As you read in the first chapter of this series of posts about my dancing career, my first dance lesson was a mixture of joy, tears and hanging on my teacher’s leg. I seemed to like it enough to come back the next time…and the time after that…and after that again.

Like it happens in most dance schools, the dance class I attended was composed of 80% girls and a few scared-looking little boys, who didn’t really know if they wanted to be there but liked to move and bounce along to music enough to tolerate the pink-wearing, screaming throng of girls.

After about a month of lessons it was time to start learning how dancing in couples worked and I was one of the girls who found themselves standing in front of my partner, who was perfectly nice except for one thing- he was a BOY!

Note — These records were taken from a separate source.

Lemma stage_rewrite_spec t es os r os' :
  fs_wf (os_fs os) → stage_rewrite t es os = (r, os') →
  only_at t (os_fs os) (os_fs os') ∧
  (r = Ok tt → ∃ i, staged (os_fs os) (os_fs os') t i (frames es) ∧
     fs_inodes (os_fs os') !! i = Some (mkInode (frames es) (frames es))).
Proof.
  intros Hwf [(f & os1 & H1 & H2)|(er & H1 & ->)]%m_bind_inv;
    apply m_wrap_inv in H1 as (r1 & H1 & Hr1); apply OpenTrunc_spec in H1 as [Ho1 Hs1]; try done.
  destruct r1 as [f'|]; [injection Hr1 as <-|by destruct Hr1]. specialize (Hs1 f eq_refl).
  apply m_bind_inv in H2 as [([] & os2 & H2 & H3)|(er & H2 & ->)];
    eapply write_entries_spec in H2 as [Ho2 Hs2]; try done.
  specialize (Hs2 eq_refl). simpl in Hs2.
  apply m_bind_inv in H3 as [([] & os3 & H3 & H4)|(er & H3 & ->)];
    apply guarded_inv in H3 as [[[=] H3]|(e3 & e3' & os3' & [=] & H3 & Hc3)].
  - eapply Sync_spec in H3 as [Hs3 Hi3]; [|done]. specialize (Hi3 eq_refl).
    apply m_wrap_inv in H4 as (r4 & H4 & _). apply Close_spec in H4. rewrite H4.
    split; [by eapply staged_only_at|]. intros _. by exists f.
  - eapply Sync_spec in H3 as [Hs3 _]; [|done]. rewrite Hc3. split; [by eapply staged_only_at|done].
Qed.

Lemma close_wal_inv rl r rl' :
  close_wal rl = (r, rl') →
  os_fs (rl_disk rl') = os_fs (rl_disk rl) ∧
  rl' = set_walFile (rl_walFile rl) false (set_disk (rl_disk rl') rl).
Proof.
  unfold close_wal, on_wal. destruct (rl_walOpen rl).
  - destruct (on_disk _ rl) as [r0 rl0] eqn:Hd. apply on_disk_inv in Hd as [Hd Hrl].
    intros [= <- <-]. apply Close_spec in Hd. simpl. split; [done|]. by rewrite Hrl.
  - intros [= <- <-]. split; [done|]. by destruct rl.
Qed.

(** Whatever happens to the rewrite, a crash shows the file as it was or the whole
    new one; when it succeeds the log is settled again. *)
Lemma rewriteWALLocked_wal (P : list LogEntry → Prop) rl r rl' :
  fs_wf (os_fs (rl_disk rl)) → Forall storable (rl_cache rl) →
  recoverable (os_fs (rl_disk rl)) (rl_walPath rl) P → P (rl_cache rl) →
  rewriteWALLocked rl = (r, rl') →
  logical rl' = logical rl ∧ recoverable (os_fs (rl_disk rl')) (rl_walPath rl) P ∧
  (r = Ok tt → settled_wal rl').
Proof.
  intros Hwf Hst Hrec HP Hr. pose proof (rewriteWALLocked_only _ _ _ Hr) as Hlog. split; [done|].
  set (path := rl_walPath rl) in *. set (tmp := (path +:+ ".rewrite")%string).
  assert (∀ fs, replacing (os_fs (rl_disk rl)) fs path tmp (frames (rl_cache rl)) → recoverable fs path P) as Hrep.
  { intros fs [_ _ Hc _] c [Hold| ->]%Hc; [by apply Hrec|].
    exists (rl_cache rl), []. rewrite app_nil_r. split_and!; [done|done|by left|done]. }
  assert (path ≠ tmp) as Hne by apply rewrite_tmp_ne.
  revert Hr. unfold rewriteWALLocked, m_get. unfold m_bind at 1. fold path. fold tmp.
  intros [([] & rl1 & H1 & H2)|(er & H1 & ->)]%m_bind_inv;
    apply on_disk_inv in H1 as [H1 Hrl1]; apply stage_rewrite_spec in H1 as [Ho1 Hs1]; try done.
  2:{ split; [|done]. by apply Hrep, only_at_replacing. }
  destruct (Hs1 eq_refl) as (i & Hstg & Hi).
  apply m_bind_inv in H2 as [([] & rl2 & H2 & H3)|(er & H2 & ->)];
    apply m_wrap_inv in H2 as (r2 & H2 & _); apply close_wal_inv in H2 as [Hf2 Hrl2].
  2:{ split; [|done]. rewrite Hf2. by apply Hrep, only_at_replacing. }
  rewrite <-Hf2 in *.
  apply m_bind_inv in H3 as [([] & rl3 & H3 & H4)|(er & H3 & ->)];
    apply on_disk_inv in H3 as [H3 Hrl3]; apply m_wrap_inv in H3 as (r3 & H3 & Hr3);
    eapply Rename_spec in H3 as [Hrp3 Hp3]; try done.
  2:{ split; [by apply Hrep|done]. }
  destruct r3 as [[]|]; [|by destruct Hr3]. specialize (Hp3 eq_refl).
  apply m_bind_inv in H4 as [([] & rl4 & H4 & H5)|(er & H4 & ->)];
    apply on_disk_inv in H4 as [H4 Hrl4]; apply m_wrap_inv in H4 as (r4 & H4 & Hr4);
    pose proof (SyncDir_published _ _ _ _ _ _ _ Hp3 H4) as [Hp4 _].
  2:{ split; [by apply Hrep, Hp4|done]. }
  destruct r4 as [[]|]; [|by destruct Hr4]. apply SyncDir_spec in H4 as [[_ [? [=]]]|[Hf4 _]].
  destruct Hp4 as [Hrp4 (j & Hdj & Hij)].
  assert (wal_file (os_fs (rl_disk rl4)) path j (mkInode (frames (rl_cache rl)) (frames (rl_cache rl)))) as Hw4.
  { split_and!; [apply Hrp4|done| |done]. by rewrite Hf4. }
  apply m_bind_inv in H5 as [(f & rl5 & H5 & H6)|(er & H5 & ->)];
    apply on_disk_inv in H5 as [H5 Hrl5]; apply m_wrap_inv in H5 as (r5 & H5 & Hr5);
    unfold os_OpenFile in H5; apply no_effect_inv in H5; rewrite Hdj in H5.
  - assert (f = j ∧ os_fs (rl_disk rl5) = os_fs (rl_disk rl4)) as [-> Hf5].
    { destruct r5 as [f'|]; [|by destruct Hr5]. injection Hr5 as <-.
      destruct H5 as [H5|[[? [=]] _]]. by injection H5. }
    injection H6 as <- <-. simpl. rewrite Hf5. split; [by apply Hrep|]. intros _.
    unfold logical in Hlog. simpl in Hlog. injection Hlog as Hc _ _ _ _ _ Hp.
    split_and!; simpl; [done|by rewrite Hc|]. by rewrite Hc, Hp, Hf5.
  - assert (os_fs (rl_disk rl') = os_fs (rl_disk rl4)) as ->.
    { destruct H5 as [H5|[_ H5]]; [|done]. by injection H5. }
    split; [by apply Hrep|done].
Qed.
(* ===== verification/RaftNode.v ===== *)
(** * The consensus state of one node (internal/raft/node.go)

    [RaftNode] and its methods.  Every method runs under [rn.mu], so each is one
    atomic step; methods that may fail carry the node they reached.  The durable
    half of the state goes through the [StateStore] interface, as in the source,
    and the node acts on a term or vote only after [Save] succeeds.  Wall-clock
    readings are arguments: one instant [now] per critical section. *)

From S2P Require Import Prelude Configuration Os FsUtil Types RaftLog.

(** ** The durability seam ([stateStore]) *)

Class StateStore (S : Type) := {
  Load : S → result (option PersistentState) * S;
  Save : PersistentState → S → result unit * S;
}.
#[global] Hint Mode StateStore ! : typeclass_instances.

(** What a node may rely on.  [may_load s p]: after a crash in state [s], a reload
    may return [p] ([None]: nothing was ever stored).  A failed [Save] leaves the
    old record or the new one; a successful one leaves only the new one.  A store
    is settled when nothing is pending, as on the disk a machine boots from: what
    [Load] returns there is what any later load returns. *)
Class StateStoreLaws (S : Type) `{StateStore S} := {
  ss_inv : S → Prop;
  may_load : S → option PersistentState → Prop;
  ss_reboot : S → S → Prop;
  ss_settled : S → Prop;
  Save_inv : ∀ ps s r s', ss_inv s → Save ps s = (r, s') → ss_inv s';
  Save_may : ∀ ps s r s' p, ss_inv s → Save ps s = (r, s') →
    may_load s' p → may_load s p ∨ p = Some ps;
  Save_durable : ∀ ps s s' p, ss_inv s → Save ps s = (Ok tt, s') →
    may_load s' p → p = Some ps;
  reboot_inv : ∀ s s', ss_inv s → ss_reboot s s' → ss_inv s';
  reboot_may : ∀ s s' p, ss_inv s → ss_reboot s s' → may_load s' p → may_load s p;
  Load_inv : ∀ s r s', ss_inv s → Load s = (r, s') → ss_inv s';
  Load_may : ∀ s r s' p, ss_inv s → Load s = (r, s') → may_load s' p → may_load s p;
  reboot_settled : ∀ s s', ss_inv s → ss_reboot s s' → ss_settled s';
  Load_sound : ∀ s p s', ss_inv s → ss_settled s → Load s = (Ok p, s') →
    may_load s p ∧ ∀ p', may_load s' p' → p' = p;
}.
#[global] Instance evolves_preorder : PreOrder evolves.
Proof.
  split; unfold evolves, same_identity.
  - intros rn. split; [done|]. split; [reflexivity|done].
  - intros a b c ((Hi & Hc) & Hab & Dab) ((Hi' & Hc') & Hbc & Dbc).
    split; [split; congruence|]. split; [by etransitivity|auto].
Qed.

Lemma commitPersistentLocked_evolves next rn r rn' :
  commitPersistentLocked next rn = (r, rn') →
  ps_le (rn_persistent rn) next → evolves rn rn'.
Proof.
  intros Hc Hle. destruct (commitPersistentLocked_inv _ _ _ _ Hc) as [(Hid & _) Hp].
  split; [done|]. split.
  - destruct r; [by rewrite Hp|]. destruct Hp as [-> _]. reflexivity.
  - intros Hd. by eapply commitPersistentLocked_durable.
Qed.

(** A method that leaves identity, record and store alone evolves trivially. *)
Lemma evolves_volatile rn rn' :
  rn_nodeID rn' = rn_nodeID rn → rn_config rn' = rn_config rn →
  rn_persistent rn' = rn_persistent rn → rn_store rn' = rn_store rn → evolves rn rn'.
Proof.
  intros Hi Hc Hp Hs. split; [by split|]. unfold node_durable. rewrite Hp, Hs.
  split; [reflexivity|tauto].
Qed.

Lemma evolves_volatile_r rn rn1 rn2 :
  evolves rn rn1 →
  rn_nodeID rn2 = rn_nodeID rn1 → rn_config rn2 = rn_config rn1 →
  rn_persistent rn2 = rn_persistent rn1 → rn_store rn2 = rn_store rn1 → evolves rn rn2.
Proof. intros H1 ????. etransitivity; [exact H1|]. by apply evolves_volatile. Qed.

(** ** Construction *)

Lemma NewRaftNode_inv id c s role now rn s' :
  NewRaftNode id c s role now = (Ok rn, s') → ss_inv s → ss_settled s →
  Validate c = None ∧ rn_nodeID rn = id ∧ rn_config rn = c ∧ rn_Role rn = role ∧
  rn_votesFrom rn = None ∧ rn_CommitIndex rn = 0 ∧ rn_LastApplied rn = 0 ∧
  s' = rn_store rn ∧ node_durable rn ∧
  ∃ p, may_load s p ∧ rn_persistent rn = loaded p.
Proof.
  unfold NewRaftNode, loadPersistentState, node_durable. intros Hn Hinv Hset.
  destruct (Validate c); [done|]. simpl in Hn.
  destruct (Load s) as [[[ps|]|e] s1] eqn:Hl; [| |done].
  - injection Hn as <- <-. simpl. rewrite Clone_id.
    destruct (Load_sound _ _ _ Hinv Hset Hl) as [Hm Hu].
    split_and!; try done; [by eapply Load_inv|by intros p ->%Hu|by exists (Some ps)].
  - destruct (Save _ s1) as [[[]|e] s2] eqn:Hs; [|done]. injection Hn as <- <-. simpl. rewrite Clone_id.
    pose proof (Load_inv _ _ _ Hinv Hl) as Hinv1.
    destruct (Load_sound _ _ _ Hinv Hset Hl) as [Hm _].
    split_and!; try done; [by eapply Save_inv|by intros p ->%(Save_durable _ _ _ _ Hinv1 Hs)|by exists None].
Qed.

(** A failed construction adds nothing to what a later boot may find. *)
Lemma NewRaftNode_err id c s role now e s' :
  NewRaftNode id c s role now = (Err e, s') → ss_inv s → ss_settled s →
  ss_inv s' ∧ ∀ p, may_load s' p → ∃ p', may_load s p' ∧ loaded p = loaded p'.
Proof.
  unfold NewRaftNode, loadPersistentState. intros Hn Hinv Hset.
  destruct (Validate c); [injection Hn as <- <-; eauto|]. simpl in Hn.
  destruct (Load s) as [[[ps|]|e1] s1] eqn:Hl; [done| |].
  2:{ injection Hn as <- <-. simpl. split; [by eapply Load_inv|]. intros p ?%(Load_may _ _ _ _ Hinv Hl). eauto. }
  pose proof (Load_inv _ _ _ Hinv Hl) as Hinv1.
  destruct (Load_sound _ _ _ Hinv Hset Hl) as [Hm _].
  destruct (Save _ s1) as [[[]|e1] s2] eqn:Hs; [done|]. injection Hn as <- <-. simpl.
  split; [by eapply Save_inv|].
  intros p [?%(Load_may _ _ _ _ Hinv Hl)| ->]%(Save_may _ _ _ _ _ Hinv1 Hs); eauto.
Qed.

(** ** Role changes *)

Lemma bumped_term_le (p : PersistentState) term :
  ps_le p (if CurrentTerm p <? term then mkPersistentState term (-1) else p).
Proof. destruct (Z.ltb_spec (CurrentTerm p) term); [left; simpl; lia|reflexivity]. Qed.

Lemma becomeFollowerLocked_inv term leaderID rn r rn' :
  becomeFollowerLocked term leaderID rn = (r, rn') →
  evolves rn rn' ∧
  match r with
  | Ok _ =>
      rn_Role rn' = Follower ∧ rn_LeaderID rn' = leaderID ∧
      rn_term rn' = Z.max (rn_term rn) term ∧
      rn_CommitIndex rn' = rn_CommitIndex rn ∧ rn_LastApplied rn' = rn_LastApplied rn
  | Err _ => same_volatile rn rn' ∧ rn_persistent rn' = rn_persistent rn
  end.
Proof.
  unfold becomeFollowerLocked, rn_term.
  pose proof (bumped_term_le (rn_persistent rn) term) as Hle.
  set (next := if CurrentTerm (rn_persistent rn) <? term then _ else _) in *.
  assert (CurrentTerm next = Z.max (CurrentTerm (rn_persistent rn)) term) as Hterm.
  { unfold next. destruct (Z.ltb_spec (CurrentTerm (rn_persistent rn)) term); simpl; lia. }
  destruct (commitPersistentLocked next rn) as [[u|e] rn1] eqn:Hc; intros [= <- <-];
    pose proof (commitPersistentLocked_evolves _ _ _ _ Hc Hle) as Hev;
    apply commitPersistentLocked_inv in Hc as [(Hid & Hv) Hp].
  - split; [by eapply evolves_volatile_r|]. simpl. rewrite Hp. naive_solver.
  - split; [done|]. split; [by split|]. by destruct Hp.
Qed.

“From that very first lesson to about two years later, I don’t think we ever spoke to each other. We just showed up for classes, danced together when we were told Standard or Latin- American dances were on (the classes we attended were structured so that during the first two years we did all dance forms, from ballet to modern) and went home after the lesson was finished.”

The first time I remember actually speaking to Jaka, was after our “graduation”. Our dance school awarded kids who completed the two-year general programme with diplomas and then directed them to specialised groups where they were taught specific programmes. Me and Jaka were directed to the Dancesport group and this was when our parents sat us down and asked if we wanted to start competing and training more often. We both said yes.

The first group with “real”competitors, the cool kids of the school who we all looked up to and wanted to be. The first private lesson, the first competition routine, my first-ever competition dress! 

My beautiful, bright red, second-hand dress I adored and danced in until it was too small, the dress I cried after when my mum sold it on to another little girl…My first competition came along, a ranking tournament two hours drive from Ljubljana, which in my mind made it an epic journey. We had to ask one of my teachers to take me and my mum there, as at the time my parents didn’t own a car (I know, how strange does that sound today?). The first steps on the competition floor, the fear and the anticipation and the first result recorded in my competition book- 67th place out of 72 couples! Not a result to be particularly proud of, but that’s how it all started.